Den richtigen Weg haben wir gefunden, aber nach einigen km ist auf Grund der vielen Umwege bei Hendrik der Tank so gut wie leer. Da sehen wir in einem breiten Tal den kleinen Ort Udunga mit dem Bauernhof von Sergei und seiner Frau Larissa. Sie sind besonders hilfsbereit, haben uns lecker bewirtet (ich habe einen großen Teil ihrer frischen Milchvorräte getrunken) und dann sogar noch 20l Benzin besorgt. Da Sergei nach ca. 15 min wieder da war, hat er es wohl bei irgendeinem Nachbarn geholt, denn die nächste Tankstelle ist ihrer Meinung nach gut 50 km entfernt – hier bestimmt eine Tagesreise. Seiner Frau habe ich dann noch eines unserer Ferngläser geschenkt – scheint ihr gefallen zu haben, denn bei unserem herzlichen Abschied lag sie auf dem Sofa und betrachtet von dort aus lachend die Berge. Sergei brachte uns noch auf den richtigen Weg. Ab da ging dann nichts mehr schief.  Abgesehen davon, dass 140 km durch das Gebirge über mehr oder weniger gute Forstwege vor uns lagen. Die wenigen leichten Stürze von Hendrik und mir vielen da gar nicht mehr in Gewicht. Sehenswert, wie bei einem unfreiwilligen Ausflug ins Unterholz Hendriks Maschine zwischen den jungen Birken stehen blieb.

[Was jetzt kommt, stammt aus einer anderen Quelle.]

Record field_mapping : Type := mkFieldMapping {
  fm_type : option val                        (* field_mapping.get('type') *)
}.

Record index_mapping : Type := mkIndexMapping {
  properties : option (list (string * field_mapping))
}.

Record hit : Type := mkHit {
  _source : option (list (key * val))
}.

Record search_response : Type := mkSearch {
  total_value : Z;                            (* response: hits, total, value *)
  hits : list hit                             (* response: hits, hits *)
}.

(** The requests a cursor sends; the world keeps them in order. *)
Inductive call : Type :=
| CallSql (query : string)
| CallCatIndices
| CallInfo
| CallGetMapping (index : string)
| CallSearch (index : string).

(** The objects that a reply refers to are in the store when the reply is
    read. *)
Record cluster : Type := mkCluster {
  sql : string -> result sql_response;
  cat_indices : reply (list cat_index);
  info_version_number : reply string;         (* info(): version, number *)
  indices_get_mapping : string -> reply (list (string * index_mapping));
  search : string -> reply search_response
}.

(** Library code the file imports: [es.baseapi.apply_parameters] and the
    comparison of [packaging.version]. *)
Class Libraries : Type := {
  params : Type;
  apply_parameters : string -> option params -> result string;
  version_ge : string -> string -> result bool
}.

(** ** Cursor state and the monad of its methods *)

Record cursor : Type := mkCursor {
  url : string;
  closed : bool;
  description : option (list CursorDescriptionRow);
  _results : list (list val)
}.

Record world : Type := mkWorld {
  self : cursor;
  objects : store;
  calls : list call
}.

Definition M (A : Type) : Type := world -> result A * world.

Definition ret {A} (a : A) : M A := fun w => (Ok a, w).

Definition raise {A} (e : exn) : M A := fun w => (Raise e, w).

Definition bind {A B} (m : M A) (k : A -> M B) : M B :=
  fun w =>
    match m w with
    | (Ok a, w') => k a w'
    | (Raise e, w') => (Raise e, w')
    end.

Notation "x <- m ;; k" := (bind m (fun x => k))
  (at level 100, m at next level, right associativity).
Notation "m ;;; k" := (bind m (fun _ => k))
  (at level 100, right associativity).

Definition lift {A} (r : result A) : M A := fun w => (r, w).

Definition get_self : M cursor := fun w => (Ok (self w), w).

Definition set_description (d : list CursorDescriptionRow) : M unit :=
  fun w =>
    (Ok tt,
     mkWorld (mkCursor (url (self w)) (closed (self w)) (Some d)
                       (_results (self w)))
             (objects w) (calls w)).

Definition set_results (rows : list (list val)) : M unit :=
  fun w =>
    (Ok tt,
     mkWorld (mkCursor (url (self w)) (closed (self w))
                       (description (self w)) rows)
             (objects w) (calls w)).

(** A computation on the store; the objects it allocated before raising
    are unreachable and dropped. *)
Definition on_store {A} (f : store -> result (A * store)) : M A :=
  fun w =>
    match f (objects w) with
    | Ok (a, h) => (Ok a, mkWorld (self w) h (calls w))
    | Raise e => (Raise e, w)
    end.

Definition read_store {A} (f : store -> result A) : M A :=
  fun w => (f (objects w), w).

(** A request to the cluster: logged, then answered. *)
Definition request {A} (c : call) (r : reply A) : M A :=
  fun w =>
    let w' := mkWorld (self w) (objects w) (calls w ++ [c]) in
    match r with
    | Reply a => (Ok a, w')
    | Fails e => (Raise e, w')
    end.

Fixpoint mapM {A B} (f : A -> M B) (l : list A) : M (list B) :=
  match l with
  | [] => ret []
  | a :: rest => b <- f a ;; bs <- mapM f rest ;; ret (b :: bs)
  end.

(** Modelled from the spec: the [check_closed] decorator of [es.baseapi];
    every operation on a closed cursor fails with a closed-resource
    error. *)
Definition check_closed : M unit :=
  fun w => if closed (self w) then (Raise ClosedResourceError, w) else (Ok tt, w).
(* ===== verification/_CoqProject ===== *)
-Q . S2P
Prelude.v
Float64.v
FloatOps.v
Text.v
Breaker.v
Limiter.v
HotKey.v
Model.v
State.v
Programs.v
Rely.v
Laws.v
CodecDemo.v
DemoWorld.v
Config.v
Logging.v
Lock.v
Cache.v
Rwdb.v
Mq.v
Es.v
Loader.v
Order.v
Table.v
Auth.v
Profile.v
Analytics.v
Schema.v
Http.v
Swagger.v
Handlers.v
Health.v
System.v
Store.v
Mutex.v
Race.v
Invariant.v
Answers.v
Lifecycle.v
Durable.v
Concurrent.v
EndToEnd.v
(* ===== verification/Programs.v ===== *)
(** * Methods cut at their shared accesses

    A program is what is left of a method: its next access to the shared
    state, and what follows for each answer.  [run] executes it without
    interruption, [step1] makes its next access, and [interleave] runs any
    number of threads under any schedule.  What every access keeps, every
    interleaving keeps ([interleave_guarded]). *)

From S2P Require Export State.

Module Programs.

(** ** Programs *)

Inductive prog `{Env} : Set → Type :=
| Done {A : Set} (a : A) : prog A
| Crash {A : Set} (msg : string) : prog A                                    (* a panic went through *)
| Act {A B : Set} (op : M B) (k : B → prog A) : prog A                       (* one shared access *)
| Deferred {A B : Set} (d : M unit) (p : prog B) (k : B → prog A) : prog A.  (* defer d(); p *)

Section programs.
Context `{EN : Env}.

Definition act {B : Set} (op : M B) : prog B := Act op Done.

Fixpoint pbind {A B : Set} (p : prog A) (f : A → prog B) : prog B :=
  match p in prog A return (A → prog B) → prog B with
  | Done a => λ f, f a
  | Crash e => λ _, Crash e
  | Act op k => λ f, Act op (λ b, pbind (k b) f)
  | Deferred d q k => λ f, Deferred d q (λ b, pbind (k b) f)
  end f.

Definition pwhen (b : bool) (p : prog unit) : prog unit := if b then p else Done tt.
Definition pdeferred {A : Set} (d : M unit) (p : prog A) : prog A := Deferred d p Done.

(** Without interruption. *)
Fixpoint run {A : Set} (p : prog A) : M A :=
  match p in prog A return M A with
  | Done a => mret a
  | Crash e => panic e
  | Act op k => b ← op; run (k b)
  | Deferred d q k => b ← deferred d (run q); run (k b)
  end.

(** A body that has ended, one way or the other, leaves its deferred call. *)
Definition leave {A B : Set} (d : M unit) (p : prog B) (k : B → prog A) : option (prog A) :=
  match p in prog B return (B → prog A) → option (prog A) with
  | Done b => λ k, Some (Act d (λ _, k b))
  | Crash e => λ _, Some (Act d (λ _, Crash e))
  | _ => λ _, None
  end k.

(** The next access; a finished program stays. *)
Fixpoint step1 {A : Set} (p : prog A) (s : Sys) : prog A * Sys :=
  match p in prog A return prog A * Sys with
  | Done a => (Done a, s)
  | Crash e => (Crash e, s)
  | Act op k =>
      match op s with
      | (Val b, s') => (k b, s')
      | (Panicked e, s') => (Crash e, s')
      | (Unfinished, s') => (Act op k, s')
      end
  | Deferred d q k =>
      match leave d q k with
      | Some p' => (p', s)
      | None => let '(q', s') := step1 q s in (Deferred d q' k, s')
      end
  end.

(** Threads of any result, and a schedule: whose turn it is. *)
Inductive thread : Type :=
| Th {A : Set} (p : prog A).

Definition turn (th : thread) (s : Sys) : thread * Sys :=
  match th with Th p => let '(p', s') := step1 p s in (Th p', s') end.

Fixpoint interleave (sched : list nat) (ths : list thread) (s : Sys) : list thread * Sys :=
  match sched with
  | [] => (ths, s)
  | i :: sched =>
      match ths !! i with
      | Some th => let '(th', s') := turn th s in interleave sched (<[i := th']> ths) s'
      | None => interleave sched ths s
      end
  end.

Definition finished (th : thread) : bool :=
  match th with Th p => match p with Done _ | Crash _ => true | _ => false end end.

(** ** Programs and the methods they cut up *)

Definition runs {A : Set} (p : prog A) (m : M A) : Prop := ∀ s, run p s = m s.

Lemma runs_act {A : Set} (m : M A) : runs (act m) m.
Proof. intros s. cbn. rewrite bind_run. by destruct (m s) as [[a|e|] s']. Qed.

Lemma runs_ret {A : Set} (a : A) : runs (Done a) (mret a).
Proof. done. Qed.

Lemma run_bind {A B : Set} (p : prog A) (f : A → prog B) s : run (pbind p f) s = (run p ≫= (λ a, run (f a))) s.
Proof.
  revert B f s. induction p as [A a|A e|A C op k IH|A C d q _ k IH]; intros B f s; cbn.
  - done.
  - done.
  - rewrite !bind_run. destruct (op s) as [[b|e|] s']; [|done..]. rewrite <-bind_run. apply IH.
  - rewrite !bind_run. destruct (deferred d (run q) s) as [[b|e|] s']; [|done..]. rewrite <-bind_run. apply IH.
Qed.

Lemma runs_bind {A B : Set} (p : prog A) (f : A → prog B) m g :
  runs p m → (∀ a, runs (f a) (g a)) → runs (pbind p f) (m ≫= g).
Proof.
  intros Hp Hf s. rewrite run_bind, !bind_run, Hp. destruct (m s) as [[a|e|] s']; [apply Hf|done..].
Qed.

Lemma runs_when b p m : runs p m → runs (pwhen b p) (when b m).
Proof. destruct b; [done|]. intros _. apply runs_ret. Qed.

Lemma runs_deferred {A : Set} d (p : prog A) m : runs p m → runs (pdeferred d p) (deferred d m).
Proof.
  intros Hp s. cbn. rewrite bind_run. unfold deferred. rewrite Hp. destruct (m s) as [[a|e|] s1]; [| |done].
  - by destruct (d s1) as [[u|e'|] s2].
  - by destruct (d s1) as [[u|e'|] s2].
Qed.

(** ** What every access keeps, every interleaving keeps *)

Section safety.
Context (I : Sys → Prop).

Definition holds {B : Type} (op : M B) : Prop := ∀ s, I s → I (op s).2.

Fixpoint guarded {A : Set} (p : prog A) : Prop :=
  match p with
  | Done _ | Crash _ => True
  | Act op k => ∀ s, I s → I (op s).2 ∧ match (op s).1 with Val b => guarded (k b) | _ => True end
  | Deferred d q k => holds d ∧ guarded q ∧ ∀ b, guarded (k b)
  end.

Lemma guarded_bind {A B : Set} (p : prog A) (f : A → prog B) :
  guarded p → (∀ a, guarded (f a)) → guarded (pbind p f).
Proof.
  intros Hp Hf. induction p as [A a|A e|A C op k IH|A C d q _ k IH]; cbn in *; [apply Hf|done|..].
  - intros s Hs. destruct (Hp s Hs) as [H1 H2]. split; [done|]. destruct (op s).1; auto.
  - destruct Hp as (H1 & H2 & H3). split; [done|]. split; [done|]. intros b. apply IH; [apply H3|apply Hf].
Qed.

Lemma guarded_act {A : Set} (op : M A) : holds op → guarded (act op).
Proof. intros Ho s Hs. split; [by apply Ho|]. by destruct (op s).1. Qed.
(** What an access answers may be relied on afterwards. *)
Lemma guarded_act_bind {A B : Set} (Q : A → Prop) (op : M A) (f : A → prog B) :
  State.triple I Q op → (∀ a, Q a → guarded (f a)) → guarded (pbind (act op) f).
Proof. intros Ho Hf s Hs. destruct (Ho s Hs) as [H1 H2]. split; [done|]. destruct (op s).1; [by apply Hf|done|done]. Qed.
Lemma guarded_ret {A : Set} (a : A) : guarded (Done a).
Proof. done. Qed.
Lemma guarded_when b p : guarded p → guarded (pwhen b p).
Proof. by destruct b. Qed.
Lemma guarded_deferred {A : Set} d (p : prog A) : holds d → guarded p → guarded (pdeferred d p).
Proof. by intros. Qed.

Lemma leave_guarded {A B : Set} d (p : prog B) (k : B → prog A) p' :
  holds d → (∀ b, guarded (k b)) → leave d p k = Some p' → guarded p'.
Proof.
  intros Hd Hk. destruct p; cbn; intros [= <-]; cbn; (intros s Hs; split; [by apply Hd|]); by destruct (d s).1.
Qed.

Lemma step1_guarded {A : Set} (p : prog A) s :
  guarded p → I s → guarded (step1 p s).1 ∧ I (step1 p s).2.
Proof.
  revert s. induction p as [A a|A e|A C op k IH|A C d q IHq k IH]; intros s Hp Hs; cbn in *; [done|done|..].
  - pose proof (Hp s Hs) as [H1 H2]. by destruct (op s) as [[b|e|] s'].
  - destruct Hp as (H1 & H2 & H3). destruct (leave d q k) as [p'|] eqn:E.
    + split; [by eapply leave_guarded|done].
    + destruct (IHq s H2 Hs) as [H4 H5]. by destruct (step1 q s).
Qed.

Definition th_guarded (th : thread) : Prop := match th with Th p => guarded p end.

Lemma interleave_guarded sched ths s :
  Forall th_guarded ths → I s →
  Forall th_guarded (interleave sched ths s).1 ∧ I (interleave sched ths s).2.
Proof.
  revert ths s. induction sched as [|i sched IH]; intros ths s Hths Hs; [done|]. cbn [interleave].
  destruct (ths !! i) as [[A p]|] eqn:E; [|by apply IH].
  pose proof (Forall_lookup_1 _ _ _ _ Hths E) as Hp. destruct (step1_guarded p s Hp Hs) as [H1 H2].
  cbn [turn]. destruct (step1 p s) as [p' s']. apply IH; [|done]. by apply Forall_insert.
Qed.

End safety.

(** Run alone, a program gets as far as its method. *)
Fixpoint drive {A : Set} (n : nat) (p : prog A) (s : Sys) : prog A * Sys :=
  match n with O => (p, s) | S n => let '(p', s') := step1 p s in drive n p' s' end.

Lemma drive_add {A : Set} n m (p : prog A) s :
  drive (n + m) p s = let '(p', s') := drive n p s in drive m p' s'.
Proof. revert p s. induction n as [|n IH]; intros p s; [done|]. cbn. destruct (step1 p s). apply IH. Qed.

Lemma drive_done {A : Set} n (a : A) s : drive n (Done a) s = (Done a, s).
Proof. induction n; [done|]. cbn. done. Qed.
Lemma drive_crash {A : Set} n e s : drive n (@Crash _ A e) s = (Crash e, s).
Proof. induction n; [done|]. cbn. done. Qed.

(** The body of a deferred call is driven to its end. *)
Lemma drive_deferred {A B : Set} n d (q : prog B) (k : B → prog A) s b s' :
  drive n q s = (Done b, s') → ∃ m, drive m (Deferred d q k) s = (Deferred d (Done b) k, s').
Proof.
  revert q s. induction n as [|n IH]; intros q s E; [injection E as -> ->; by exists O|].
  destruct (leave d q k) as [p'|] eqn:El.
  - assert (Hd : q = Done b ∧ s = s').
    { destruct q as [C c|C e|C D op kk|C D dd qq kk]; [..|done|done].
      - rewrite (drive_done (S n)) in E. apply pair_equal_spec in E as [E ->]. by rewrite E.
      - rewrite (drive_crash (S n)) in E. discriminate E. }
    destruct Hd as [-> ->]. by exists O.
  - cbn [drive] in E. destruct (step1 q s) as [q1 s1] eqn:E1. destruct (IH q1 s1 E) as [m Hm].
    exists (S m). cbn [drive step1]. by rewrite El, E1.
Qed.

Lemma drive_run {A : Set} (p : prog A) s a s' :
  run p s = (Val a, s') → ∃ n, drive n p s = (Done a, s').
Proof.
  revert s a s'. induction p as [A a0|A e|A B op k IH|A B d q IHq k IH]; intros s a s' E; cbn in E.
  - injection E as <- <-. by exists O.
  - done.
  - apply bind_inv in E as (b & s1 & E1 & E). destruct (IH b s1 a s' E) as [n Hn]. exists (S n). cbn. by rewrite E1.
  - apply bind_inv in E as (b & s1 & E1 & E). destruct (IH b s1 a s' E) as [n Hn].
    unfold deferred in E1. destruct (run q s) as [[b'|e|] s0] eqn:Eq; [|by destruct (d s0) as [[u|e'|] s2]|done].
    destruct (d s0) as [[u|e'|] s2] eqn:Ed; [|done|done]. injection E1 as -> ->.
    destruct (IHq s b s0 Eq) as [m Hm]. destruct (drive_deferred m d q k s b s0 Hm) as [m' Hm'].
    exists (m' + S (S n))%nat. rewrite drive_add, Hm'. cbn. by rewrite Ed.
Qed.

Lemma interleave_alone {A : Set} n (p : prog A) s p' s' :
  drive n p s = (p', s') → interleave (replicate n 0%nat) [Th p] s = ([Th p'], s').
Proof.
  revert p s. induction n as [|n IH]; intros p s E; [by injection E as -> ->|]. cbn in *.
  destruct (step1 p s) as [p1 s1]. by apply IH.
Qed.

Lemma runs_alone {A : Set} (p : prog A) (m : M A) s a s' :
  runs p m → m s = (Val a, s') → ∃ n, interleave (replicate n 0%nat) [Th p] s = ([Th (Done a)], s').
Proof.
  intros Hp E. rewrite <-Hp in E. destruct (drive_run p s a s' E) as [n Hn]. exists n. by apply interleave_alone.
Qed.

End programs.

(** What follows a program, in the style of the monad's notation. *)
Notation "x <~ p ; q" := (pbind p (λ x, q))
  (at level 20, p at level 100, q at level 200, only parsing).
Notation "' x <~ p ; q" := (pbind p (λ x, q))
  (at level 20, x pattern, p at level 100, q at level 200, only parsing).

End Programs.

Unterwegs haben wir an einem Fluss eine russische Familie im Lada Niva beim Wasserholen getroffen. Sie wohnen im wenige km entfernten Bergdorf. Es ist schon interessant, dass die Grundbedürfnisse wie Wasser, bei uns durch einfaches Hahnaufdrehen zu befriedigen, hier zeitaufwendige Familienausflüge erfordern Ich weis nicht, ob das bei schlechtem Wetter, vielleicht noch bis -40°, genauso lustig und entspannt abläuft. Ich glaube, wenn ich die Lebensweise hier so sehe, dass wir hier mit unseren Vorstellungen von einem glücklichen Leben völlig falsch liegen. Ich hatte zumindest nie das Gefühl, dass die Menschen unglücklich sind – ganz im Gegenteil. Vor der Weiterfahrt wollten sie uns auf jeden Fall noch fotografieren. Wir sind hier wohl schon etwas Exotisches, zumal wir hier auch Leute trafen, die noch nie am Baikalsee waren. Vor der Weiterfahrt wiesen sie uns an einer Gabelung noch den richtigen Weg.

Gegen 17:00 Uhr – Babuschkin am Baikalsee ereicht – Endlich !!!!

Im nächsten Ort, unweit des ehemaligen Hafens haben wir direkt am Wasser einen schönen Rastplatz gefunden. Das Wetter schlägt um, es kommt starker Wind auf. Kurz vor Sonnenuntergang setzt Regen und Gewitter ein.